# Mappings in the complex plane

1. Feb 9, 2017

### cragar

1. The problem statement, all variables and given/known data
What is the mapping of the circle of radius 1 centered at z=-2i
under the mappinf f(z)=1/z
3. The attempt at a solution
I write the circle in polar form $-2i+e^{ix}$
Now we invert it and multiply by the complex conjugate.
so we get $f(z)= \frac{2i+e^{-ix}}{5+2i(e^{ix}-e^{-ix})}$
now sure how to graph it our manipulate it any more, should I break it into real and imaginary parts?
also there was a hint that w=1/z and z=1/w. where w is the complex mapping. any help would be appreciated

2. Feb 9, 2017

### BvU

Well, we multiply by 1 where we write 1 as cc/cc. The denominator is now real -- perhaps you want to let it look a little more real (think goniometric functions) ? And for the numerator real and imaginary parts are easily separated...

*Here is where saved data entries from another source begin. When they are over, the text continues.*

(** [ast.iter_child_nodes]: the direct child nodes, field by field. *)
Definition iter_child_nodes (node : ast) : list ast :=
  match node with
  | Module body => body
  | FunctionDef _ a body decs ret _ _
  | AsyncFunctionDef _ a body decs ret _ _ =>
      a :: body ++ decs ++ option_list ret
  | ClassDef _ bases kws body decs _ _ => bases ++ kws ++ body ++ decs
  | Return v => option_list v
  | Assign targets v _ => targets ++ [v]
  | AugAssign t v => [t; v]
  | AnnAssign t a v _ => t :: a :: option_list v
  | For t i body orelse => t :: i :: body ++ orelse
  | While t body orelse => t :: body ++ orelse
  | If t body orelse => t :: body ++ orelse
  | With items body => items ++ body
  | Match s cases => s :: cases
  | Raise e c => option_list e ++ option_list c
  | Try body handlers orelse finalbody =>
      body ++ handlers ++ orelse ++ finalbody
  | Assert t m => t :: option_list m
  | Import names _ => names
  | ImportFrom _ names _ => names
  | Global _ | Nonlocal _ => []
  | BoolOp values => values
  | IfExp t b o => [t; b; o]
  | Dict keys values => some_nodes keys ++ values
  | Set_ elts | List_ elts | Tuple elts => elts
  | Yield v => option_list v
  | YieldFrom v => [v]
  | Call f args kws => f :: args ++ kws
  | Constant _ => []
  | Attribute v _ => [v]
  | Subscript v s => [v; s]
  | Name _ => []
  | ExceptHandler t _ body => option_list t ++ body
  | arguments pos args va kwo kwd kwa defs =>
      pos ++ args ++ option_list va ++ kwo ++ some_nodes kwd
          ++ option_list kwa ++ defs
  | arg _ ann => option_list ann
  | alias _ _ => []
  | Other children => children
  end.

(** *** Recursion over the tree

    The analyzer's recursive passes all have the shape "combine the results
    of the children"; [ast_fold] is that recursion scheme, written once so
    that the termination argument is structural; [ast_fold_eq] is its
    defining equation in terms of [iter_child_nodes]. *)

Section Fold.
Context {A : Type} (f : ast -> list A -> A).

Fixpoint ast_fold (node : ast) : A :=
  let go := map ast_fold in
  let opt (o : option ast) :=
    match o with Some x => [ast_fold x] | None => [] end in
  let opts :=
    flat_map (fun o : option ast =>
                match o with Some x => [ast_fold x] | None => [] end) in
  f node
    match node with
    | Module body => go body
    | FunctionDef _ a body decs ret _ _
    | AsyncFunctionDef _ a body decs ret _ _ =>
        ast_fold a :: go body ++ go decs ++ opt ret
    | ClassDef _ bases kws body decs _ _ =>
        go bases ++ go kws ++ go body ++ go decs
    | Return v => opt v
    | Assign targets v _ => go targets ++ [ast_fold v]
    | AugAssign t v => [ast_fold t; ast_fold v]
    | AnnAssign t a v _ => ast_fold t :: ast_fold a :: opt v
    | For t i body orelse =>
        ast_fold t :: ast_fold i :: go body ++ go orelse
    | While t body orelse => ast_fold t :: go body ++ go orelse
    | If t body orelse => ast_fold t :: go body ++ go orelse
    | With items body => go items ++ go body
    | Match s cases => ast_fold s :: go cases
    | Raise e c => opt e ++ opt c
    | Try body handlers orelse finalbody =>
        go body ++ go handlers ++ go orelse ++ go finalbody
    | Assert t m => ast_fold t :: opt m
    | Import names _ => go names
    | ImportFrom _ names _ => go names
    | Global _ | Nonlocal _ => []
    | BoolOp values => go values
    | IfExp t b o => [ast_fold t; ast_fold b; ast_fold o]
    | Dict keys values => opts keys ++ go values
    | Set_ elts | List_ elts | Tuple elts => go elts
    | Yield v => opt v
    | YieldFrom v => [ast_fold v]
    | Call fn args kws => ast_fold fn :: go args ++ go kws
    | Constant _ => []
    | Attribute v _ => [ast_fold v]
    | Subscript v s => [ast_fold v; ast_fold s]
    | Name _ => []
    | ExceptHandler t _ body => opt t ++ go body
    | arguments pos args va kwo kwd kwa defs =>
        go pos ++ go args ++ opt va ++ go kwo ++ opts kwd
           ++ opt kwa ++ go defs
    | arg _ ann => opt ann
    | alias _ _ => []
    | Other children => go children
    end.

End Fold.

(** Number of nodes of a tree, and the list of all its nodes (the node
    itself, then the nodes of each child in turn). *)
Definition ast_size : ast -> nat :=
  ast_fold (fun _ sizes => S (sum_list sizes)).

Definition subnodes : ast -> list ast :=
  ast_fold (fun node subs => node :: concat subs).

Definition queue_size (todo : list ast) : nat :=
  sum_list (map ast_size todo).

(** [ast.walk]: breadth-first traversal with a queue,
<<
    todo = deque([node])
    while todo:
        node = todo.popleft()
        todo.extend(iter_child_nodes(node))
        yield node
>>
    Each turn of the loop removes one node of the forest held by the queue,
    so the number of turns is the number of nodes; the loop counter below is
    started at that number; [walk_complete] shows it is never exhausted. *)
Fixpoint walk_queue (turns : nat) (todo : list ast) : list ast :=
  match turns, todo with
  | S turns', node :: rest =>
      node :: walk_queue turns' (rest ++ iter_child_nodes node)
  | _, _ => []
  end.

Definition walk (node : ast) : list ast :=
  walk_queue (ast_size node) [node].

(** ** Cyclomatic and cognitive complexity *)

Definition len {A} (l : list A) : Z := Z.of_nat (length l).

(** [_cyclomatic_complexity]: "Count decision points + 1". *)
Definition _cyclomatic_complexity (node : ast) : Z :=
  fold_left
    (fun count child =>
       match child with
       | If _ _ _ | IfExp _ _ _ => count + 1
       | For _ _ _ _ => count + 1
       | While _ _ _ => count + 1
       | ExceptHandler _ _ _ => count + 1
       | With _ _ => count + 1
       | Assert _ _ => count + 1
       | BoolOp values => count + (len values - 1)
       | Match _ cases => count + len cases
       | _ => count
       end)
    (walk node) 1.

(** One turn of the loop of [_cognitive_complexity] at nesting [depth]:
    [sub] is the recursive call on [child]. *)
Definition cognitive_step (depth : Z) (total : Z) (child : ast)
    (sub : Z -> Z) : Z :=
  match child with
  | If _ _ _ | For _ _ _ _ | While _ _ _ | ExceptHandler _ _ _ =>
      total + (1 + depth) + sub (depth + 1)
  | Match _ _ => total + (1 + depth) + sub (depth + 1)
  | BoolOp values => total + (len values - 1) + sub depth
  | _ => total + sub depth
  end.

Definition _cognitive_complexity : ast -> Z -> Z :=
  ast_fold (fun node subs depth =>
    fold_left (fun total cs => cognitive_step depth total cs.1 cs.2)
              (zip (iter_child_nodes node) subs) 0).

(** One turn of the loop of [_max_nesting_depth]. *)
Definition nesting_step (current : Z) (max_depth : Z) (child : ast)
    (sub : Z -> Z) : Z :=
  match child with
  | If _ _ _ | For _ _ _ _ | While _ _ _ | With _ _ | Try _ _ _ _
  | ExceptHandler _ _ _ | Match _ _ =>
      Z.max max_depth (sub (current + 1))
  | _ => Z.max max_depth (sub current)
  end.

Definition _max_nesting_depth : ast -> Z -> Z :=
  ast_fold (fun node subs current =>
    fold_left (fun max_depth cs => nesting_step current max_depth cs.1 cs.2)
              (zip (iter_child_nodes node) subs) current).

(** *** Decision points, counted on the tree

    The classes of decision point named by the specification, each counted
    over all nodes of the tree. *)

Definition count_nodes (p : ast -> bool) (node : ast) : Z :=
  len (filter p (subnodes node)).

Definition sum_nodes (w : ast -> Z) (node : ast) : Z :=
  foldr Z.add 0 (map w (subnodes node)).

Definition is_conditional (n : ast) : bool :=
  match n with If _ _ _ | IfExp _ _ _ => true | _ => false end.
Definition is_loop (n : ast) : bool :=
  match n with For _ _ _ _ | While _ _ _ => true | _ => false end.
Definition is_handler (n : ast) : bool :=
  match n with ExceptHandler _ _ _ => true | _ => false end.
Definition is_with (n : ast) : bool :=
  match n with With _ _ => true | _ => false end.
Definition is_assert (n : ast) : bool :=
  match n with Assert _ _ => true | _ => false end.
Definition boolop_extra (n : ast) : Z :=
  match n with BoolOp values => len values - 1 | _ => 0 end.
Definition match_arms (n : ast) : Z :=
  match n with Match _ cases => len cases | _ => 0 end.

Definition decision_points (node : ast) : Z :=
  count_nodes is_conditional node + count_nodes is_loop node
  + count_nodes is_handler node + count_nodes is_with node
  + count_nodes is_assert node
  + sum_nodes boolop_extra node + sum_nodes match_arms node.

(** What one node adds to the cyclomatic count. *)
Definition decision_weight (n : ast) : Z :=
  match n with
  | If _ _ _ | IfExp _ _ _ | For _ _ _ _ | While _ _ _
  | ExceptHandler _ _ _ | With _ _ | Assert _ _ => 1
  | BoolOp values => len values - 1
  | Match _ cases => len cases
  | _ => 0
  end.

(** ** Records of the report

    Each dataclass of the source is a record in a module of the same name, so
    that field names stay those of the source. *)

Module ParameterInfo.
Record t := mk {
  name : string;
  annotation : option string;
  default : option string;
  kind : string
}.
End ParameterInfo.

 I see that there's more to be had here (the image is very simple), but can't pin it down

Last edited: Feb 9, 2017
3. Feb 9, 2017

### cragar

thanks for your help, ok when i plug in sin(x) instead of the complex exponentials I get
$\frac{i(2-sin(x)}{5-4sin(x)}+\frac{cos(x)}{5-4sin(x)}$
Not sure what to do from here, I could plug in points and graph it, but I thought this was to be something somewhat straight forward
to graph.

4. Feb 9, 2017

### BvU

I did just that and it inspired me to the  addition. Just trying to figure it out.

5. Feb 10, 2017

### cragar

I guess another way to try and solve it is using the modulus of a circle.
w=1/z. So the radius is one . So we have $|z+2i|=1=|1/w+2i|=1$
then we get $|\frac{2iw+1}{w}|=1$
then we multiply both sides by |w| and square both sides . Then I get
$1+4w^2=x^2+y^2$
then I write w as x+iy, square it ans then equate the real and imaginary parts.
is this the way to go?

6. Feb 10, 2017

### BvU

Don't know what the modulus of a circle is. Plug and plot (plod ) gave me another circle as image ...

7. Feb 10, 2017

### cragar

ok but how do I get to the circle with algebra ?

8. Feb 11, 2017

### aheight

If $z=e^{it}$ then $w=\frac{1}{e^{it}}=e^{-it}$. So as $z$ traverses the circle in a counter-clockwise direction, what is $e^{-it}$ doing?

9. Feb 11, 2017

### cragar

with the negative sign it goes around the circle in the opposite direction., but when I put the shift in the -2i translation, it makes the algebra more difficult,
my teacher said using the modulus form of circle to make the algebra more clean and simple, but I cant quite get it to work. thanks for your help by the way.

10. Feb 11, 2017

### BvU

Do you already have the equation of the image circle ?

11. Feb 11, 2017

### cragar

I got it figured out, i just need to be more careful with the i and w . thanks for your help.